Expats living in Belgium can easily keep in touch with friends and family around the world as well as contacts in their new home. The telecommunications system in Belgium is modern, efficient and reliable. Mobile coverage is comprehensive with cafes and bars often offering free WiFi.
Hardware and service provision aren't hard to come by, with both fixed and mobile phones available at company stores such as Orange or Proximus. Bigger stores such as Krefel and Carrefour usually stock phones and computers alongside other electronics.
After sorting out the most pressing parts of the relocation process, expats can learn about different service providers with the help of Meilleur Tarif. This is a website run by the Belgian Institute for Postal Services and Communications (BIPT) and is available in English, French, Dutch and German. It calculates the best service according to the customer's needs and wants. Most of the companies listed can offer combination packages that include telephone, mobile and internet services.
Mobile phones in Belgium
Mobile phones are referred to as GSM in Belgium. GSM stores are easily found in most towns and have websites displaying their stock and services.
Once an expat has the proper documentation in order, they can either choose a prepaid or contract service, with most foreigners choosing the post-paid option. Prepaid plans may look cheaper at first, but going beyond the allowed minutes may prove far more costly in the end. Nonetheless, both options do have their conveniences.
Internet in Belgium
Expats will find that most households are equipped with high-speed broadband. To take out a contract, most being for a minimum of twelve months, customers need to provide identification, proof of address and a bank account number.
Plans vary and don't have to be in conjunction with a person’s phone line. Many internet providers in Belgium offer full triple-play services which include television, internet and telephone.
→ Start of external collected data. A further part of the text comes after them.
(** ** Witnesses: a store opened on empty directories and one commit *)

Definition sample_machine : machine := MkMachine ∅ ∅ 100 "torn" JNull.
Definition sample_uid : string := unit_system_uid sample_metadata.
Definition sample_initial : Json := initial sample_uid sample_source.
Definition opened_machine : machine := (open_store sample_uid sample_source sample_machine).1.
Definition sample_next : Json :=
  JObject (obj_set "lastPublishedAt" (JInt 5) (match sample_initial with JObject o => o | _ => [] end)).
Definition sample_message : Json := get_ok sample_assessed.
Definition sample_text : string := catch_all (canonical sample_initial) ""%string.
Lemma sample_canonical : canonical sample_initial = Ok sample_text.
Proof. vm_compute. reflexivity. Qed.
Lemma sample_epoch : is_uuid sample_source = true.
Proof. vm_compute. reflexivity. Qed.
Lemma sample_text_size : ssize sample_text <= maximum_state.
Proof. vm_compute. discriminate. Qed.
Lemma opened_at_rest : at_rest sample_uid sample_initial ∅ opened_machine.
Proof.
  destruct (open_empty_run sample_uid sample_source sample_text sample_machine) as (s' & E & H & _);
    [reflexivity|reflexivity|unfold open_steps; change (ticks sample_machine) with 100%nat; lia|exact sample_epoch|exact sample_canonical|exact sample_text_size|].
  unfold opened_machine. rewrite E. exact H.
Qed.
Lemma parsed_wf m : (exists s j, parse_json s 16384 = Ok j /\ j = m) -> wf m.
Proof. intros (s & j & H & <-). unfold parse_json in H. destruct (_ <? _); [done|]. by eapply parse_wf. Qed.
Lemma sample_good : good_commit sample_uid sample_next [sample_message].
Proof.
  constructor.
  - apply parsed_wf. exists (catch_all (canonical sample_next) ""%string), sample_next.
    split; vm_compute; reflexivity.
  - vm_compute. discriminate.
  - constructor; [|done]. constructor.
    + by vm_compute.
    + exists (get_ok (jat "content" sample_message)),
        (catch_all (c ← jat "content" sample_message; canonical c) ""%string).
      split_and!; vm_compute; reflexivity.
    + apply parsed_wf. exists (catch_all (canonical sample_message) ""%string), sample_message.
      split; vm_compute; reflexivity.
    + vm_compute. discriminate.
  - by cbn.
  - cbn. lia.
Qed.
Lemma commit_atomic_witness :
  exists s' o', commit sample_uid sample_next [sample_message] opened_machine = (s', Done true) /\
    in_queue o' sample_message /\ at_rest sample_uid sample_next o' s'.
Proof.
  pose proof (commit_atomic sample_uid sample_source sample_next [sample_message] opened_machine
    sample_initial ∅ 100 "" opened_at_rest sample_good ltac:(unfold open_steps; lia)) as H. cbn zeta in H.
  destruct (commit sample_uid sample_next [sample_message] opened_machine) as [s' x] eqn:E.
  assert (Ex : (commit sample_uid sample_next [sample_message] opened_machine).2 = Done true) by (vm_compute; reflexivity).
  rewrite E in Ex. cbn [snd] in Ex. subst x. destruct H as (o' & [_ H1] & H2 & _).
  exists s', o'. split; [reflexivity|split; [|exact H2]]. exact (Forall_inv (H1 eq_refl)).
Defined.
(** The commit stopped after one of its steps, in the window, and after two of them. *)
Definition stopped_machine (n : nat) : machine :=
  (commit sample_uid sample_next [sample_message] (restart n "torn" opened_machine)).1.
Lemma sample_commit_run n :
  match commit sample_uid sample_next [sample_message] (restart n "torn" opened_machine) with
  | (_, Stopped) => at_rest sample_uid sample_initial ∅ (stopped_machine n) \/
      torn_journal sample_uid sample_initial ∅ (stopped_machine n) \/
      exists full o', commits_to ∅ [sample_message] full o' /\
        (unfinished sample_uid sample_next o' (stopped_machine n) \/ at_rest sample_uid sample_next o' (stopped_machine n))
  | _ => True
  end.
Proof.
  pose proof (commit_run sample_uid sample_next [sample_message] (restart n "torn" opened_machine) sample_initial ∅
    (restart_at_rest _ _ _ _ _ _ opened_at_rest) sample_good) as H. unfold stopped_machine.
  destruct (commit sample_uid sample_next [sample_message] (restart n "torn" opened_machine)) as [s' [x|e|]]; [exact I..|exact H].
Qed.
Lemma stopped_is n :
  (commit sample_uid sample_next [sample_message] (restart n "torn" opened_machine)).2 = Stopped ->
  exists s', commit sample_uid sample_next [sample_message] (restart n "torn" opened_machine) = (s', Stopped).
Proof. intros H. destruct (commit _ _ _ _) as [s' x]. cbn in H. subst x. by exists s'. Qed.
Definition root_has (n : string) (s : machine) : bool := bool_decide (is_Some (root s !! n)).
Lemma rest_no_journal uid st o s :
  at_rest uid st o s -> root_has "transaction.json" s = false /\ root_has "transaction.json.next" s = false.
Proof.
  intros [(c & _ & (_ & _ & H1 & H2)) _]. unfold root_has. split; apply bool_decide_eq_false; intros [e He].
  - congruence.
  - by destruct (H2 _ _ He).
Qed.
Lemma unfinished_journal uid st o s : unfinished uid st o s -> root_has "transaction.json" s = true.
Proof.
  intros (a & ms & c & t & old & _ & _ & [[H _] _] & _). unfold root_has. rewrite H.
  apply bool_decide_eq_true. by eexists.
Qed.
Lemma torn_no_journal uid st o s : torn_journal uid st o s -> root_has "transaction.json" s = false.
Proof.
  intros (c & r & t & _ & (_ & _ & H & _) & Hr & _). unfold root_has. rewrite Hr, lookup_insert_ne, H by discriminate.
  apply bool_decide_eq_false. by intros [].
Qed.
Lemma sample_torn : torn_journal sample_uid sample_initial ∅ (stopped_machine 1).
Proof.
  pose proof (sample_commit_run 1) as H. destruct (stopped_is 1) as [s' E]; [vm_compute; reflexivity|].
  rewrite E in H. clear E s'.
  assert (Hj : root_has "transaction.json" (stopped_machine 1) = false) by (vm_compute; reflexivity).
  assert (Hn : root_has "transaction.json.next" (stopped_machine 1) = true) by (vm_compute; reflexivity).
  destruct H as [H|[H|(full & o' & _ & [H|H])]]; [|exact H|..].
  - apply rest_no_journal in H as [_ H]. congruence.
  - apply unfinished_journal in H. congruence.
  - apply rest_no_journal in H as [_ H]. congruence.
Qed.
Lemma sample_unfinished : exists o', unfinished sample_uid sample_next o' (stopped_machine 2).
Proof.
  pose proof (sample_commit_run 2) as H. destruct (stopped_is 2) as [s' E]; [vm_compute; reflexivity|].
  rewrite E in H. clear E s'.
  assert (Hj : root_has "transaction.json" (stopped_machine 2) = true) by (vm_compute; reflexivity).
  destruct H as [H|[H|(full & o' & _ & [H|H])]]; [..|by exists o'|].
  - apply rest_no_journal in H as [H _]. congruence.
  - apply torn_no_journal in H. congruence.
  - apply rest_no_journal in H as [H _]. congruence.
Qed.
Lemma torn_journal_refused_witness :
  (commit sample_uid sample_next [sample_message] (restart 1 "torn" opened_machine)).2 = Stopped /\
  (open_store sample_uid sample_source (restart 100 "" (stopped_machine 1))).2 = Thrown not_ready.
Proof.
  split; [vm_compute; reflexivity|].
  pose proof (torn_journal_refused sample_uid sample_source sample_initial ∅ (stopped_machine 1) [] 100 "" sample_torn) as H.
  cbn [restarts] in H. rewrite H. reflexivity.
Defined.
Lemma recovery_restartable_witness :
  exists s2, open_store sample_uid sample_source
      (restart 100 "" (restarts sample_uid sample_source [(1%nat, "x"%string); (4%nat, ""%string)] (stopped_machine 2))) = (s2, Done tt) /\
    memory s2 = sample_next.
Proof.
  destruct sample_unfinished as [o' H].
  destruct (recovery_restartable sample_uid sample_source sample_next o' (stopped_machine 2)
    [(1%nat, "x"%string); (4%nat, ""%string)] 100 "" H ltac:(unfold open_steps; lia)) as (s2 & E & _ & M).
  exists s2. split; [exact E|exact M].
Defined.
Lemma store_reopens_witness :
  open_store sample_uid sample_source (restart 0 "" opened_machine) =
    (MkMachine (root opened_machine) (outbox opened_machine) 0 "" sample_initial, Done tt).
Proof. exact (store_reopens sample_uid sample_source sample_initial ∅ opened_machine 0 "" opened_at_rest). Defined.
Lemma store_first_opening_witness :
  exists s', open_store sample_uid sample_source sample_machine = (s', Done tt) /\ memory s' = sample_initial.
Proof.
  destruct (store_first_opening sample_uid sample_source sample_text sample_machine) as (s' & E & _ & M);
    [reflexivity|reflexivity|unfold open_steps; change (ticks sample_machine) with 100%nat; lia
    |exact sample_epoch|exact sample_canonical|exact sample_text_size|].
  exists s'. split; [exact E|exact M].
Defined.
(** The queue after the commit. *)
Definition committed_machine : machine := (commit sample_uid sample_next [sample_message] opened_machine).1.
Lemma committed_at_rest : at_rest sample_uid sample_next (outbox committed_machine) committed_machine.
Proof.
  pose proof (commit_run sample_uid sample_next [sample_message] opened_machine sample_initial ∅ opened_at_rest sample_good) as H.
  assert (Ex : (commit sample_uid sample_next [sample_message] opened_machine).2 = Done true) by (vm_compute; reflexivity).
  unfold committed_machine. destruct (commit sample_uid sample_next [sample_message] opened_machine) as [s' x].
  cbn [snd] in Ex. subst x. destruct H as (o' & _ & H & _). pose proof H as (_ & Ho & _). cbn [fst]. by rewrite Ho.
Qed.
Definition sample_pending : Pending :=
  MkPending (catch_all (message_key sample_message) ""%string) (catch_all (canonical sample_message) ""%string).
Lemma sample_is_pending : pending (outbox committed_machine) = Ok (Some sample_pending).
Proof. vm_compute. reflexivity. Qed.
Lemma pending_least_witness :
  message_valid sample_uid (pending_key sample_pending) (pending_bytes sample_pending) = Ok true.
Proof.
  destruct (pending_least sample_uid (outbox committed_machine)) as (r & E & H); [apply committed_at_rest|].
  rewrite sample_is_pending in E. injection E as <-. destruct H as (_ & H & _). exact H.
Defined.
Lemma sample_not_blocked : ~ blocked_in (outbox committed_machine) (pending_key sample_pending).
Proof.
  unfold blocked_in. assert (E : outbox committed_machine !! blocked_name (pending_key sample_pending) = None)
    by (vm_compute; reflexivity).
  rewrite E. by intros [].
Qed.
Lemma acknowledge_exact_witness :
  let r := MkHttpResponse 400 "" 0 in
  match acknowledge sample_pending r committed_machine with
  | (s', Done false) => at_rest sample_uid sample_next
      (<[blocked_name (pending_key sample_pending) := own_file "DELIVERY_CONFLICT"]> (outbox committed_machine)) s'
  | _ => False
  end.
Proof.
  cbn zeta.
  assert (Ex : (acknowledge sample_pending (MkHttpResponse 400 "" 0) committed_machine).2 = Done false)
    by (vm_compute; reflexivity).
  pose proof (acknowledge_exact sample_uid sample_next (outbox committed_machine) committed_machine sample_pending
    (MkHttpResponse 400 "" 0) committed_at_rest sample_not_blocked) as H.
  destruct (acknowledge sample_pending (MkHttpResponse 400 "" 0) committed_machine) as [s' x].
  cbn [snd] in Ex. subst x. destruct H as (_ & _ & H & _). exact H.
Defined.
Bandwidth in Belgium is relatively fast, but some internet providers have bandwidth caps in place to limit the amount of data transferred.
Television in Belgium
Belgium’s public television is broadcast by regional entities. For Dutch-speaking regions, VRT (Vlaamse Radio- en Televisieomroeporganisatie); for French-speaking regions, RTBF (Radio Télévision Belge de la Communauté Français) and for German-speaking regions, BRF (Belgischer Rundfunk). Satellite channels are available in Flanders, Brussels and Wallonia from several operators.
Postal services in Belgium
Mail is delivered Monday through Friday in Belgium. If the recipient of a package is not home at the time of delivery, the postal carrier will put a notice in their mailbox. A legitimate form of identification is needed to collect a package.
The Belgian post office is officially called Bpost. Supermarkets like Carrefour and Delhaize often have postage points where customers can buy stamps and send packages, although not all of them are equipped to mail international packages. Many gas stations and convenience stores also sell stamps.